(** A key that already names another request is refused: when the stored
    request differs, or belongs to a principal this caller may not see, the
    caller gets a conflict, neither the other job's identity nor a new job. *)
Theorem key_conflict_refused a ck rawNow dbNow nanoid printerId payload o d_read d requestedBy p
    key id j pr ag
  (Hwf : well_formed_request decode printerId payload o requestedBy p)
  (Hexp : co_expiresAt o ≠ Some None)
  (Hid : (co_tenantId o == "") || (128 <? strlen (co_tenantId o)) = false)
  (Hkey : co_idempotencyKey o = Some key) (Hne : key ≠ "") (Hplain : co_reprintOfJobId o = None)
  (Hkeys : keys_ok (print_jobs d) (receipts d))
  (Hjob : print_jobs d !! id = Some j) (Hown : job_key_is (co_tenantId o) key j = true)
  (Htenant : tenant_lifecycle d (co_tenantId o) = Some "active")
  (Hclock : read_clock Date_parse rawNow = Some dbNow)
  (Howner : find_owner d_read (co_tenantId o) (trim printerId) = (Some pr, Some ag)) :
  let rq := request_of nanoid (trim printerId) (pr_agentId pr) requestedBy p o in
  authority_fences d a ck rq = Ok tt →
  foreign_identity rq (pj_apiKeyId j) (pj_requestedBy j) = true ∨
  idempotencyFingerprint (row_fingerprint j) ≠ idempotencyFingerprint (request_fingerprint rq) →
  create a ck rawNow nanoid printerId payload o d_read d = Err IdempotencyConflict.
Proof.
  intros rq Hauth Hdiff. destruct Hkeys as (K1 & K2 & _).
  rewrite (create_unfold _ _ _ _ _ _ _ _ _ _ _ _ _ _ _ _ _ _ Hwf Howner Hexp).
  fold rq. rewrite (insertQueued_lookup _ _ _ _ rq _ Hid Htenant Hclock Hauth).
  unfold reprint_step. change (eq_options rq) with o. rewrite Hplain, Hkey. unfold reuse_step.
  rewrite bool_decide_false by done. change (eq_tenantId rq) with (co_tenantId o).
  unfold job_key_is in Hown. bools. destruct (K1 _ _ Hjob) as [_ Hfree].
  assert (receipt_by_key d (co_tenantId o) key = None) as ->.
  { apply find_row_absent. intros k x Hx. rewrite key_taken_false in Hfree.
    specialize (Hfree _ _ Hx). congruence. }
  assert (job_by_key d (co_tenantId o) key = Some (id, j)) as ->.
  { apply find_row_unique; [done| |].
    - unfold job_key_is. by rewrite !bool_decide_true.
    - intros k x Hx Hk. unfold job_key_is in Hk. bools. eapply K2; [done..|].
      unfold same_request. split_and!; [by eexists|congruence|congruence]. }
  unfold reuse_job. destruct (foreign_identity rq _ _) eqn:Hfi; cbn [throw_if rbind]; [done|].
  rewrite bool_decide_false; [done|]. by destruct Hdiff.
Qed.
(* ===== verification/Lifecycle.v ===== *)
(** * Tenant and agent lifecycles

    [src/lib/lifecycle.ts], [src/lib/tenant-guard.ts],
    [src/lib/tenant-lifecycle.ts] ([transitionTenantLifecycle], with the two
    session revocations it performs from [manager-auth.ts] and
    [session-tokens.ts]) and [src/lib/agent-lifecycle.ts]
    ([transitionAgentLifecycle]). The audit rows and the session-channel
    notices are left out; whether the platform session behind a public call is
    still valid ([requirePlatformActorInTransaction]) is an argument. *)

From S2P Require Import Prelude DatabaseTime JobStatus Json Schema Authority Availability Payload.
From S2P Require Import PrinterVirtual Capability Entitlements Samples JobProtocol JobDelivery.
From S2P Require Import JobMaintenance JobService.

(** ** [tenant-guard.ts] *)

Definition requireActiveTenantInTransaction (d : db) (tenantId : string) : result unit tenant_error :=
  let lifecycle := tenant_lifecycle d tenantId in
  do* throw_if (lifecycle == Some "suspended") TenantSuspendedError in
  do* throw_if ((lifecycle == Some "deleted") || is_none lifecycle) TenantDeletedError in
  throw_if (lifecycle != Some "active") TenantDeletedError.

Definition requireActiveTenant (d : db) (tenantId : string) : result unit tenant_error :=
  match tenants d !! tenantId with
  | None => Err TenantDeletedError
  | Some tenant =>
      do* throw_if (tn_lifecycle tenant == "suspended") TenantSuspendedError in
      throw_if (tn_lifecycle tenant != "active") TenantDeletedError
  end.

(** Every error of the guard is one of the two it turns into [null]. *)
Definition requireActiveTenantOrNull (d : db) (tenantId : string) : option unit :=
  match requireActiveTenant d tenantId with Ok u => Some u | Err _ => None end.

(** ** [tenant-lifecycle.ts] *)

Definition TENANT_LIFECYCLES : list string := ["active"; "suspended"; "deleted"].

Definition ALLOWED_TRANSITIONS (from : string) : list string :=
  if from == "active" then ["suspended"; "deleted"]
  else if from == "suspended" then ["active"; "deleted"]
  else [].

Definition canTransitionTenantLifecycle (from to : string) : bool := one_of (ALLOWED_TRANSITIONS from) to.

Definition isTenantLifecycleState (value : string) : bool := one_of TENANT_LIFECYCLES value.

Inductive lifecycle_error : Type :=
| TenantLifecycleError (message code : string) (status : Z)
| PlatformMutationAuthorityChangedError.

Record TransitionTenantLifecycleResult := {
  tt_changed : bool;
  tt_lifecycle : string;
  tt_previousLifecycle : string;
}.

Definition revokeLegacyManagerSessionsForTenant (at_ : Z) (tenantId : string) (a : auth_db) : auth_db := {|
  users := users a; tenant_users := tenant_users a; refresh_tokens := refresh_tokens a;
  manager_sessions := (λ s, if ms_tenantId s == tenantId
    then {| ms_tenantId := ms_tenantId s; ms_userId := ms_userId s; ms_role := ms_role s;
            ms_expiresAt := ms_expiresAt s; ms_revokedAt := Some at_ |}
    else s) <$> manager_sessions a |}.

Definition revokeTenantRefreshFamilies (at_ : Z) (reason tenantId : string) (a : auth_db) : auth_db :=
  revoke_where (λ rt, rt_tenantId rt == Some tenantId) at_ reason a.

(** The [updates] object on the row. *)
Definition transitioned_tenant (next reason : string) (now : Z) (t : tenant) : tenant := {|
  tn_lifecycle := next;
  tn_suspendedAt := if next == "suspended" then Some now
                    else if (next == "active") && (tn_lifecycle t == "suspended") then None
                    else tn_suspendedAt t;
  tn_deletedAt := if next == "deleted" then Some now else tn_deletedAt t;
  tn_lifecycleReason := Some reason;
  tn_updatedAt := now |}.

Prompt: Please output the exact lines of the records above, beginning with the first and stopping after the line that holds "(Hid : (co_tenantId", and nothing else.

Response box:
(** A key that already names another request is refused: when the stored
    request differs, or belongs to a principal this caller may not see, the
    caller gets a conflict, neither the other job's identity nor a new job. *)
Theorem key_conflict_refused a ck rawNow dbNow nanoid printerId payload o d_read d requestedBy p
    key id j pr ag
  (Hwf : well_formed_request decode printerId payload o requestedBy p)
  (Hexp : co_expiresAt o ≠ Some None)
  (Hid : (co_tenantId o == "") || (128 <? strlen (co_tenantId o)) = false)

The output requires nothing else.